4. De Europese Unie heeft gezamenlijke regelgeving over het in behandeling nemen van asielaanvragen. Die staat in de Dublinverordening. Op grond van de Dublinverordening neemt de staatssecretaris een asielaanvraag niet in behandeling als is vastgesteld dat een andere lidstaat verantwoordelijk is voor de behandeling daarvan.1 In dit geval heeft Nederland bij Duitsland een verzoek om terugname gedaan.
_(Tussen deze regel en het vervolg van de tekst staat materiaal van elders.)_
(** * go-install: a shallow embedding of the installer and its properties

    The development follows the Go sources package by package:
    - [fmt], [strings], [hex] and [sha256]: the parts of the Go standard
      library the installer calls, written out so that they compute;
    - [common]: [NormalizeVersion] and [FindBuild] (the build selector);
    - [cli]: the file-level helpers ([downloadFile], [verifyChecksum],
      [setupEnvironment]), the installation pipeline ([installModel]) and
      the orchestrator ([mainModel]), both as Bubble Tea models, i.e. pure
      functions from a model and a message to a model and a command.

    A Go [error] is modelled by its message; a nil-able error is an
    [option string]. *)

From Stdlib Require Import ZArith List String Ascii Bool Lia.
From stdpp Require Import base option gmap strings.
Import ListNotations.

Open Scope string_scope.

(* String concatenation unfolds under [simpl] on a literal prefix. *)
#[local] Arguments String.append !_ _ : simpl nomatch.

(* ===================================================================== *)
(** * Go standard library: strings and fmt *)
(* ===================================================================== *)

(** A Go [error]: only its [Error()] text is observable in this program. *)
Definition error := string.

Module strings.

(** [strings.HasPrefix(s, p)]. *)
Definition HasPrefix (s p : string) : bool := String.prefix p s.

(** [strings.Contains(s, sub)]: [sub] occurs in [s] at some offset. *)
Fixpoint Contains (s sub : string) : bool :=
  String.prefix sub s ||
  match s with
  | EmptyString => false
  | String _ s' => Contains s' sub
  end.

(** ASCII lower-casing of one byte, as [strings.ToLower] and
    [strings.EqualFold] do on the hexadecimal alphabet. *)
Definition lower_byte (c : ascii) : ascii :=
  let n := nat_of_ascii c in
  if (65 <=? n)%nat && (n <=? 90)%nat then ascii_of_nat (n + 32) else c.

Fixpoint ToLower (s : string) : string :=
  match s with
  | EmptyString => EmptyString
  | String c s' => String (lower_byte c) (ToLower s')
  end.

(** [strings.EqualFold] restricted to ASCII: equality up to letter case. *)
Definition EqualFold (s t : string) : bool := String.eqb (ToLower s) (ToLower t).

(** White space as [strings.Fields] sees it on ASCII input. *)
Definition is_space (c : ascii) : bool :=
  let n := nat_of_ascii c in
  (n =? 32)%nat || ((9 <=? n)%nat && (n <=? 13)%nat).

(** [strings.Fields(s)]: the maximal runs of non-space bytes; [cur] is the
    run being read. *)
Fixpoint Fields_from (s cur : string) : list string :=
  match s with
  | EmptyString => if String.eqb cur "" then [] else [cur]
  | String c s' =>
      if is_space c then
        if String.eqb cur "" then Fields_from s' "" else cur :: Fields_from s' ""
      else Fields_from s' (cur ++ String c "")
  end.

Definition Fields (s : string) : list string := Fields_from s "".

(** [strings.Join(elems, sep)]. *)
Fixpoint Join (elems : list string) (sep : string) : string :=
  match elems with
  | [] => ""
  | [e] => e
  | e :: rest => e ++ sep ++ Join rest sep
  end.

End strings.

Module fmt.

(** What [fmt] prints for operands that a format does not consume:
    [%!(EXTRA string=a, string=b)]. All operands in this program are
    strings or errors printed through their text. *)
Fixpoint extra_operands (args : list string) : string :=
  match args with
  | [] => ""
  | [a] => "string=" ++ a
  | a :: rest => "string=" ++ a ++ ", " ++ extra_operands rest
  end.

(** [fmt.Sprintf] for the verbs the installer uses ([%s], [%v], [%w] and
    the literal [%%]). A verb without an operand prints [%!s(MISSING)];
    any other verb applied to a string prints the bad-verb form. *)
Fixpoint Sprintf (format : string) (args : list string) : string :=
  match format with
  | EmptyString =>
      match args with
      | [] => ""
      | _ => "%!(EXTRA " ++ extra_operands args ++ ")"
      end
  | String "%" EmptyString => "%!(NOVERB)"
  | String "%" (String v rest) =>
      if Ascii.eqb v "%" then String "%" (Sprintf rest args)
      else
        match args with
        | [] => "%!" ++ String v "(MISSING)" ++ Sprintf rest []
        | a :: args' =>
            if Ascii.eqb v "s" || Ascii.eqb v "v" || Ascii.eqb v "w"
            then a ++ Sprintf rest args'
            else "%!" ++ String v ("(string=" ++ a ++ ")") ++ Sprintf rest args'
        end
  | String c rest => String c (Sprintf rest args)
  end.

(** [fmt.Errorf]: an error whose text is the formatted string. *)
Definition Errorf (format : string) (args : list string) : error :=
  Sprintf format args.

End fmt.

(* ===================================================================== *)
(** * Package common *)
(* ===================================================================== *)

Module common.

(** One entry of [GoRelease.Files]. *)
Record GoFile := mkGoFile {
  Filename : string;
  OS : string;
  Arch : string;
  Kind : string;
  Sha256 : string
}.

Record GoRelease := mkGoRelease {
  Version : string;
  Files : list GoFile
}.

(** The zero value [GoRelease{}]. *)
Definition GoRelease_zero : GoRelease := mkGoRelease "" [].

Definition NormalizeVersion (v : string) : string :=
  if String.eqb v "" then ""
  else if negb (strings.HasPrefix v "go") then "go" ++ v
  else v.

(** The test of the inner loop of [FindBuild]. *)
Definition is_archive_for (goos arch : string) (f : GoFile) : bool :=
  String.eqb (Kind f) "archive" && String.eqb (OS f) goos && String.eqb (Arch f) arch.

(** The inner loop of [FindBuild]: the first file that passes the test. *)
Fixpoint first_archive (files : list GoFile) (goos arch : string) : option GoFile :=
  match files with
  | [] => None
  | f :: rest => if is_archive_for goos arch f then Some f else first_archive rest goos arch
  end.

Definition err_not_found (ver : string) : error :=
  fmt.Errorf "version %s not found" [ver].

Definition err_no_archive (ver goos arch : string) : error :=
  fmt.Errorf "version %s exists but no archive for %s/%s" [ver; goos; arch].

(** [FindBuild]: the four results are the release, the file name, the
    digest and the error. *)
Fixpoint FindBuild (all : list GoRelease) (ver goos arch : string)
  : GoRelease * string * string * option error :=
  match all with
  | [] => (GoRelease_zero, "", "", Some (err_not_found ver))
  | r :: rest =>
      if negb (String.eqb (Version r) ver) then FindBuild rest ver goos arch
      else
        match first_archive (Files r) goos arch with
        | Some f => (r, Filename f, Sha256 f, None)
        | None => (r, "", "", Some (err_no_archive ver goos arch))
        end
  end.

End common.

(* ===================================================================== *)
(** * Go standard library: crypto/sha256 and encoding/hex *)
(* ===================================================================== *)

Module sha256.

Local Open Scope Z_scope.

(** 32-bit words are integers with the wrap-around written out. *)
Definition w32 (x : Z) : Z := x mod 2 ^ 32.

Definition add32 (x y : Z) : Z := w32 (x + y).

Definition rotr (n x : Z) : Z :=
  Z.lor (Z.shiftr x n) (w32 (Z.shiftl x (32 - n))).

Definition not32 (x : Z) : Z := Z.lxor x 4294967295.

Definition Ch (x y z : Z) : Z := Z.lxor (Z.land x y) (Z.land (not32 x) z).

Definition Maj (x y z : Z) : Z :=
  Z.lxor (Z.lxor (Z.land x y) (Z.land x z)) (Z.land y z).

Definition bsig0 (x : Z) : Z := Z.lxor (Z.lxor (rotr 2 x) (rotr 13 x)) (rotr 22 x).
Definition bsig1 (x : Z) : Z := Z.lxor (Z.lxor (rotr 6 x) (rotr 11 x)) (rotr 25 x).
Definition ssig0 (x : Z) : Z := Z.lxor (Z.lxor (rotr 7 x) (rotr 18 x)) (Z.shiftr x 3).
Definition ssig1 (x : Z) : Z := Z.lxor (Z.lxor (rotr 17 x) (rotr 19 x)) (Z.shiftr x 10).

(** The first sixty-four primes. *)
Definition primes : list Z := [
  2; 3; 5; 7; 11; 13; 17; 19; 23; 29; 31; 37; 41; 43; 47; 53;
  59; 61; 67; 71; 73; 79; 83; 89; 97; 101; 103; 107; 109; 113; 127; 131;
  137; 139; 149; 151; 157; 163; 167; 173; 179; 181; 191; 193; 197; 199; 211; 223;
  227; 229; 233; 239; 241; 251; 257; 263; 269; 271; 277; 281; 283; 293; 307; 311 ].
(** C2, amended: let A and B be notes of the scan with different paths,
    B being the note read at its path, with an [aliases] key that is
    absent, [null] or an array of strings.  If some raw link of A, with a
    trailing [.md] removed, equals case-insensitively B's file name, or
    B's path with a trailing [.md] removed, or one of B's aliases as it is
    written, then [linksMatch] returns true for that link against B and
    [getBacklinks] of B's path returns a list that holds A's path. *)
Theorem linksMatch_getBacklinks
    (notes : list Note) (readNote : string -> Result Note)
    (A B : Note) (link : string) :
  In A notes ->
  readNote (path B) = Ok B ->
  path A <> path B ->
  In link (links A) ->
  aliasesReadable B = true ->
  (toLowerCase (VaultService.stripMd link) = toLowerCase (name B)
   \/ toLowerCase (VaultService.stripMd link)
      = toLowerCase (VaultService.stripMd (path B))
   \/ exists alias,
        In alias (aliasesOf B)
        /\ toLowerCase alias = toLowerCase (VaultService.stripMd link)) ->
  VaultService.linksMatch link B = Ok true
  /\ exists backlinks,
       VaultService.getBacklinks notes readNote (path B) = Ok backlinks
       /\ In (path A) backlinks.
Proof.
  intros HA Hread Hne Hlink Hreadable Hcase.
  assert (Hnamed : named link B = true).
  { unfold named.
    destruct Hcase as [H | [H | [alias [Hin Heq]]]].
    - rewrite H, String.eqb_refl. reflexivity.
    - rewrite H, String.eqb_refl. apply orb_true_iff. left.
      apply orb_true_r.
    - apply orb_true_iff. right. apply existsb_exists.
      exists alias. split; [exact Hin |].
      apply String.eqb_eq. exact Heq. }
  split.
  - rewrite (linksMatch_readable _ _ Hreadable), Hnamed. reflexivity.
  - unfold VaultService.getBacklinks. rewrite Hread. simpl.
    rewrite (backlinksTo_readable _ _ _ Hreadable).
    eexists. split; [reflexivity |].
    apply in_map. apply filter_In.
    split; [exact HA |].
    apply andb_true_iff. split.
    + apply negb_true_iff. apply String.eqb_neq. exact Hne.
    + apply existsb_exists. exists link. split; assumption.
Qed.

Lemma linksMatch_getBacklinks_witness :
  VaultService.linksMatch "B" Samples.noteB = Ok true
  /\ exists backlinks,
       VaultService.getBacklinks Samples.vaultAB
         (Samples.readIn Samples.vaultAB) "B.md" = Ok backlinks
       /\ In "A.md" backlinks.
Proof.
  apply (linksMatch_getBacklinks Samples.vaultAB
           (Samples.readIn Samples.vaultAB) Samples.noteA Samples.noteB "B").
  - simpl. left. reflexivity.
  - reflexivity.
  - simpl. discriminate.
  - simpl. left. reflexivity.
  - reflexivity.
  - left. reflexivity.
Defined.

(** ** Sorting by a descending key *)

Section SortByKey.

Context {A : Type}.
Variable key : A -> Z.

Let compare (a b : A) : Z := (key b - key a)%Z.

Lemma insertBy_Permutation (x : A) (l : list A) :
  Permutation (VaultService.insertBy compare x l) (x :: l).
Proof.
  induction l as [| y l IH]; simpl; [apply Permutation_refl |].
  destruct (compare x y <=? 0)%Z; [apply Permutation_refl |].
  eapply Permutation_trans; [apply perm_skip; exact IH | apply perm_swap].
Qed.

Lemma sort_Permutation (l : list A) :
  Permutation (VaultService.sort compare l) l.
Proof.
  induction l as [| x l IH]; simpl; [apply Permutation_refl |].
  eapply Permutation_trans; [apply insertBy_Permutation |].
  apply perm_skip. exact IH.
Qed.

Lemma insertBy_descending (x : A) (l : list A) :
  descendingBy key l -> descendingBy key (VaultService.insertBy compare x l).
Proof.
  unfold descendingBy.
  induction l as [| y l IH]; intros Hs; simpl.
  - constructor; constructor.
  - destruct (compare x y <=? 0)%Z eqn:E.
    + apply Z.leb_le in E. unfold compare in E.
      constructor; [exact Hs |].
      constructor; [lia |].
      apply StronglySorted_inv in Hs. destruct Hs as [_ Hall].
      eapply Forall_impl; [| exact Hall].
      simpl. intros b Hb. lia.
    + apply Z.leb_gt in E. unfold compare in E.
      apply StronglySorted_inv in Hs. destruct Hs as [Hs Hall].
      constructor; [apply IH; exact Hs |].
      apply Forall_forall. intros b Hb.
      apply (Permutation_in _ (insertBy_Permutation x l)) in Hb.
      destruct Hb as [<- | Hb]; [lia |].
      rewrite Forall_forall in Hall. apply Hall. exact Hb.
Qed.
Duitsland heeft dit verzoek aanvaard.
1. Dit staat ook in artikel 30, eerste lid, van de Vreemdelingenwet 2000.
Persoonlijke omstandigheden
5. Eiser heeft ter zitting gesteld de verantwoordelijkheid van Duitsland niet langer te bestrijden. Eiser voert aan dat Nederland wegens zijn persoonlijke omstandigheden de aanvraag aan zich had moet trekken. Hij heeft verslavingsproblematiek en wil worden geholpen om van zijn verslaving af te komen. In Duitsland heeft hij geen hulp hiervoor gehad. Verder heeft eiser door de gebeurtenissen in zijn leven psychische problemen gekregen, kan hij niet terug naar Algerije en wil hij in Nederland een toekomst opbouwen. De staatssecretaris had hierin aanleiding moeten zien om zijn asielaanvraag in behandeling te nemen.
6. De rechtbank oordeelt als volgt. Eiser heeft zijn psychische problemen of verslavingsproblematiek niet met documenten onderbouwd of anderszins aannemelijk gemaakt. Eiser heeft ook niet aannemelijk gemaakt dat hij in Duitsland geen hulp heeft gehad voor zijn gestelde verslaving, of dat Nederland het meest aangewezen land is om hem te behandelen. Dat eiser in Nederland een toekomst wil opbouwen is niet relevant voor de bepaling van de verantwoordelijke lidstaat. Eiser kan zijn asielmotieven met betrekking tot Algerije in Duitsland aanvoeren. De beroepsgrond slaagt niet. Van een gebrek in de motivering is geen sprake.

Conclusie en gevolgen

7. Het beroep is ongegrond. Dat betekent dat eiser geen gelijk krijgt. Eiser krijgt geen vergoeding van zijn proceskosten.

Beslissing

De rechtbank verklaart het beroep ongegrond.
Deze uitspraak is gedaan door mr. P.J.M. Mol, rechter, in aanwezigheid van mr. S.J. Valk, griffier.
De uitspraak is uitgesproken in het openbaar en bekendgemaakt op:
15 augustus 2023

Documentcode: [documentcode]

Informatie over hoger beroep

Een partij die het niet eens is met deze uitspraak, kan een hogerberoepschrift sturen naar de Afdeling bestuursrechtspraak van de Raad van State waarin wordt uitgelegd waarom deze partij het niet eens is met de uitspraak. Het hogerberoepschrift moet worden ingediend binnen 1 week na de dag waarop deze uitspraak is verzonden. Kan de indiener de behandeling van het hoger beroep niet afwachten, omdat de zaak spoed heeft, dan kan de indiener de voorzieningenrechter van de Afdeling bestuursrechtspraak van de Raad van State vragen om een voorlopige voorziening (een tijdelijke maatregel) te treffen.